David Byrne ; the end of the age of repetition
David Byrne, as intelligent as he ever was:
Before recording technology existed, you could not separate music from its social context. Epic songs and ballads, troubadours, courtly entertainments, church music, shamanic chants, pub sing-alongs, ceremonial music, military music, dance music — it was pretty much all tied to specific social functions.
This point is also brought up really well in Atalli's Noise. The recording age was an odd thing. It was this bizarre separation of the original social musical event into a sound recording and a promotion event. Recordings became icons in themselves and something we got really into producing as objects.
But at first it was seen as very strange and the live musicians only thought of it as a way to attract people to come here them play.
So again we are changing to something else; leaving the age of Repetition. Which is why we have to stop thinking of recordings as holy artifacts, because that age is waning.
Byrne lists the options:
1. 360 : the artist is a brand; the label is involved with every aspect and with all money streams
2. traditional manufacturing and distribution deal : the label makes CDs/records. The artist gets maybe 10%. Lots of costs to pay for. Label retains copyright and control over promotion (or fails to promote, or even fails to release as it sees fit).

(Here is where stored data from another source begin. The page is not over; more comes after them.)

(** [Serve], [handle] and [acceptOpen]. *)
Inductive serve_step : Sys -> Sys -> Prop :=
| serve_read wrote frame s :
    serving s = Idle -> serve_step s (serve_frame wrote frame s)
| serve_failed s :
    serving s = Idle -> serve_step s (with_serving Stopping s)
| serve_enqueue p payload st s :
    serving s = Delivering p payload -> heap (peer s) !! p = Some st ->
    (length (s_incoming st) < incomingCapacity)%nat ->
    serve_step s (with_serving Idle (with_peer (update (enqueue payload) p (peer s)) s))
| serve_discard p payload st s :
    serving s = Delivering p payload -> heap (peer s) !! p = Some st -> s_done st = true ->
    serve_step s (with_serving Idle s)
| serve_drop id stop s :
    serving s = Dropping id stop ->
    serve_step s (with_serving (if stop : bool then Stopping else Idle) (with_peer (drop id (peer s)) s))
| serve_dial_failed id e wrote s :
    serving s = Dialing id ->
    serve_step s (with_serving Idle
      (with_peer (fst (writeFrame wrote frameError id (bytes_of (error_text e)) (peer s))) s))
| serve_dialed id s peer' p :
    serving s = Dialing id -> allocate id (peer s) = (peer', Ok p) ->
    serve_step s (with_serving (Acknowledging id p) (with_peer peer' s))
| serve_allocate_failed id wrote s peer' e :
    serving s = Dialing id -> allocate id (peer s) = (peer', Err e) ->
    serve_step s (with_serving Idle
      (with_peer (fst (writeFrame wrote frameError id (bytes_of (error_text e)) peer')) s))
| serve_acked id p wrote s peer' :
    serving s = Acknowledging id p -> writeFrame wrote frameAck id [] (peer s) = (peer', None) ->
    serve_step s (with_phase p (Pumping Reading Selecting) (with_serving Idle (with_peer peer' s)))
| serve_ack_failed id p wrote s peer' e :
    serving s = Acknowledging id p -> writeFrame wrote frameAck id [] (peer s) = (peer', Some e) ->
    serve_step s (with_serving (Dropping id true) (with_peer peer' s))
| serve_stop s :
    serving s = Stopping -> serve_step s (start_close (with_serving Stopped s)).
(** Only services whose image can change are watched. *)
Definition unwatched `{HostnameTables} `{ConfigTables} (desired : ServiceDesired) : bool :=
  let source := Source_ (ds_snapshot desired) in
  let reference := ImageReference source in
  negb (ds_enabled desired) || negb (AutoUpdate source)
  || (negb (empty reference) && IsDigestReference reference).

Definition stopService (serviceID : string) (w : Watcher) : Watcher :=
  match services w !! serviceID with
  | Some p => update close_stop p (set_services (delete serviceID (services w)) w)
  | None => w
  end.

Definition remove (serviceID : string) (p : nat) (w : Watcher) : Watcher :=
  if bool_decide (services w !! serviceID = Some p)
  then set_services (delete serviceID (services w)) w else w.

Definition finishOneShot (serviceID : string) (p : nat) (g : Z) (w : Watcher) : Watcher * bool :=
  if bool_decide (services w !! serviceID = Some p)
     && bool_decide (generation <$> loops w !! p = Some g)
  then (set_services (delete serviceID (services w)) w, true)
  else (w, false).

(** [Start] under the mutex, and [Close]. *)
Definition Start_locked (w : Watcher) : result goerr Watcher :=
  if started w then Err (Msg "service watcher is already started")
  else Ok (mkWatcher true (Some (contexts w)) (S (contexts w)) (cancelled w) (services w) (loops w) (slots w)).

Definition Close (w : Watcher) : Watcher :=
  mkWatcher false (runContext w) (contexts w)
    (if started w then match runContext w with Some c => {[c]} ∪ cancelled w | None => cancelled w end
     else cancelled w)
    ∅ (loops w) (slots w).

(** The context given to [Start] is done, and with it the one made from it. *)
Definition cancel (c : nat) (w : Watcher) : Watcher :=
  mkWatcher (started w) (runContext w) (contexts w) ({[c]} ∪ cancelled w) (services w) (loops w) (slots w).

(** ** Goroutines *)

Inductive Deployed := DeployOk | DeployBlocked | DeployFailed.
Inductive Why := Cancelled | Stopped | LoadFailed | Completed.
#[global] Instance Why_eq_dec : EqDecision Why.
Proof. solve_decision. Defined.

(** Positions of [runService]: waiting for an action, for a slot, about to read
    the generation, deploying, loading the service, finishing a one-shot loop,
    and in the deferred [remove]. *)
Inductive Pos :=
| Waiting (delay failures : Z)
| Acquiring (failures : Z)
| Reading (failures : Z)
| Deploying (g failures : Z)
| Loading (g : Z) (outcome : Deployed) (failures : Z)
| Finishing (g failures : Z)
| Leaving (why : Why)
| Gone (why : Why).

Record Routine := mkRoutine { r_service : string; r_context : nat; r_pos : Pos }.

(** [wakers] and [resetters]: callers between the mutex and the channel.
    [deploys]: the loops whose deploys have begun, in the order in which they
    did.  [requests]: the loops of the accepted calls of [Reconcile], with the
    number of deploys that had begun by then.  The code keeps neither. *)
Record Sys := mkSys {
  watcher : Watcher;
  routines : gmap nat Routine;
  wakers : list nat;
  resetters : list (nat * Z);
  requests : list (nat * nat);
  deploys : list nat
}.

Definition new_sys : Sys := mkSys new_watcher ∅ [] [] [] [].

Definition with_watcher (w : Watcher) (s : Sys) : Sys :=
  mkSys w (routines s) (wakers s) (resetters s) (requests s) (deploys s).
Definition with_pos (p : nat) (pos : Pos) (s : Sys) : Sys :=
  mkSys (watcher s)
    (alter (fun r => mkRoutine (r_service r) (r_context r) pos) p (routines s))
    (wakers s) (resetters s) (requests s) (deploys s).

(** A new loop in the table with its goroutine. *)
Definition spawn (serviceID : string) (c : nat) (g delay : Z) (s : Sys) : Sys * nat :=
  let w := watcher s in
  let p := fresh (dom (loops w)) in
  (mkSys (mkWatcher (started w) (runContext w) (contexts w) (cancelled w)
            (<[serviceID := p]> (services w)) (<[p := new_loop g]> (loops w)) (slots w))
     (<[p := mkRoutine serviceID c (Waiting delay 0)]> (routines s))
     (wakers s) (resetters s) (requests s) (deploys s), p).

Section Watcher.
Context {HT : HostnameTables} {CT : ConfigTables}.
Context (config : Config).

Definition normalDelay : Z := c_RemoteInterval config.
Definition failureDelay (failures : Z) : Z :=
  exponentialDelay (c_RemoteInterval config) (c_RemoteMaximumBackoff config) failures.
Definition initialDelay (retry : bool) : Z := if retry then failureDelay 1 else normalDelay.

(** [Track] after the store answered. *)
Definition Track (serviceID : string) (retry : bool) (desired : ServiceDesired) (s : Sys)
    : Sys * option goerr :=
  let w := watcher s in
  if unwatched desired then (with_watcher (stopService serviceID w) s, None)
  else match started w, runContext w with
       | true, Some c =>
           match services w !! serviceID with
           | Some p => (mkSys w (routines s) (wakers s) (resetters s ++ [(p, initialDelay retry)])
                          (requests s) (deploys s), None)
           | None => (fst (spawn serviceID c 0 (initialDelay retry) s), None)
           end
       | _, _ => (s, Some (Msg "service watcher is not started"))
       end.

(** [NotifyService] and [Reconcile] under the mutex; the wake-up follows. *)
Definition NotifyService (serviceID : string) (s : Sys) : Sys :=
  match services (watcher s) !! serviceID with
  | Some p => mkSys (watcher s) (routines s) (wakers s ++ [p]) (resetters s) (requests s) (deploys s)
  | None => s
  end.

Definition request (p : nat) (s : Sys) : Sys :=
  mkSys (watcher s) (routines s) (wakers s ++ [p]) (resetters s)
    (requests s ++ [(p, length (deploys s))]) (deploys s).

Definition Reconcile (serviceID : string) (s : Sys) : Sys * option goerr :=
  let w := watcher s in
  match started w, runContext w with
  | true, Some c =>
      match services w !! serviceID with
      | None => let '(s', p) := spawn serviceID c 1 (initialDelay false) s in (request p s', None)
      | Some p => (request p (with_watcher (update bump p w) s), None)
      end
  | _, _ => (s, Some (Msg "service watcher is not started"))
  end.

(** ** Steps *)

Inductive api_step : Sys -> Sys -> Prop :=
| api_start s w : Start_locked (watcher s) = Ok w -> api_step s (with_watcher w s)
| api_close s : api_step s (with_watcher (Close (watcher s)) s)
| api_cancel c s : api_step s (with_watcher (cancel c (watcher s)) s)
| api_track serviceID retry desired s s' e :
    Track serviceID retry desired s = (s', e) -> api_step s s'
| api_notify serviceID s : api_step s (NotifyService serviceID s)
| api_reconcile serviceID s s' e : Reconcile serviceID s = (s', e) -> api_step s s'
| api_wake i p s :
    wakers s !! i = Some p ->
    api_step s (mkSys (update coalesce p (watcher s)) (routines s) (list_delete i (wakers s))
                  (resetters s) (requests s) (deploys s))
| api_reset i p delay s :
    resetters s !! i = Some (p, delay) ->
    api_step s (mkSys (update (resetDelay delay) p (watcher s)) (routines s) (wakers s)
                  (list_delete i (resetters s)) (requests s) (deploys s)).

(** The next delay after a deploy of a service that is still watched. *)
Definition settle (outcome : Deployed) (failures : Z) : Pos :=
  match outcome with
  | DeployBlocked | DeployOk => Waiting normalDelay 0
  | DeployFailed => Waiting (failureDelay (failures + 1)) (failures + 1)
  end.

(** The steps of the goroutine of loop [p]; [waitForAction] has no timer when
    the delay is zero. *)
Inductive run_step (p : nat) : Sys -> Sys -> Prop :=
| run_cancelled sid c delay f s :
    routines s !! p = Some (mkRoutine sid c (Waiting delay f)) -> c ∈ cancelled (watcher s) ->
    run_step p s (with_pos p (Leaving Cancelled) s)
| run_stopped sid c delay f l s :
    routines s !! p = Some (mkRoutine sid c (Waiting delay f)) ->
    loops (watcher s) !! p = Some l -> stopped l = true ->
    run_step p s (with_pos p (Leaving Stopped) s)
| run_woken sid c delay f l s :
    routines s !! p = Some (mkRoutine sid c (Waiting delay f)) ->
    loops (watcher s) !! p = Some l -> wake l = true ->
    run_step p s (with_pos p (Acquiring f) (with_watcher (update take_wake p (watcher s)) s))
| run_reset sid c delay f l d s :
    routines s !! p = Some (mkRoutine sid c (Waiting delay f)) ->
    loops (watcher s) !! p = Some l -> reset l = Some d ->
    run_step p s (with_pos p (Waiting d f) (with_watcher (update take_reset p (watcher s)) s))
| run_timer sid c delay f s :
    routines s !! p = Some (mkRoutine sid c (Waiting delay f)) -> delay <> 0 ->
    run_step p s (with_pos p (Acquiring f) s)
| run_acquired sid c f s :
    routines s !! p = Some (mkRoutine sid c (Acquiring f)) -> slots (watcher s) < c_Concurrency config ->
    run_step p s (with_pos p (Reading f) (with_watcher (set_slots (slots (watcher s) + 1) (watcher s)) s))
| run_given_up sid c f s :
    routines s !! p = Some (mkRoutine sid c (Acquiring f)) -> c ∈ cancelled (watcher s) ->
    run_step p s (with_pos p (Leaving Cancelled) s)
| run_begin sid c f l s :
    routines s !! p = Some (mkRoutine sid c (Reading f)) -> loops (watcher s) !! p = Some l ->
    run_step p s (mkSys (watcher s) (routines (with_pos p (Deploying (generation l) f) s)) (wakers s)
                    (resetters s) (requests s) (deploys s ++ [p]))
| run_deployed sid c g f outcome s :
    routines s !! p = Some (mkRoutine sid c (Deploying g f)) ->
    run_step p s (with_pos p (Loading g outcome f)
                    (with_watcher (set_slots (slots (watcher s) - 1) (watcher s)) s))
| run_load_failed sid c g outcome f s :
    routines s !! p = Some (mkRoutine sid c (Loading g outcome f)) ->
    run_step p s (with_pos p (Leaving LoadFailed) s)
| run_loaded sid c g outcome f desired s :
    routines s !! p = Some (mkRoutine sid c (Loading g outcome f)) ->
    run_step p s (with_pos p (if unwatched desired then Finishing g f else settle outcome f) s)
| run_finish sid c g f s w finished :
    routines s !! p = Some (mkRoutine sid c (Finishing g f)) ->
    finishOneShot sid p g (watcher s) = (w, finished) ->
    run_step p s (with_pos p (if finished : bool then Leaving Completed else Waiting 0 f) (with_watcher w s))
| run_leave sid c why s :
    routines s !! p = Some (mkRoutine sid c (Leaving why)) ->
    run_step p s (with_pos p (Gone why) (with_watcher (remove sid p (watcher s)) s)).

3. License deal : artist lets label produce record for a specific period in a specific market. The label is unlikely to invest a lot in long term promotion.
4. Simple profit sharing : many DJ type labels work this way. This involves a lot of trust. Label is unlikely to do much promotion.
5. Manufacturing and distribution : label is strictly involved in P&D. Artist gets all money, does all promotion.
6. Self distributed : artist runs own label and does all sales directly at shows or online.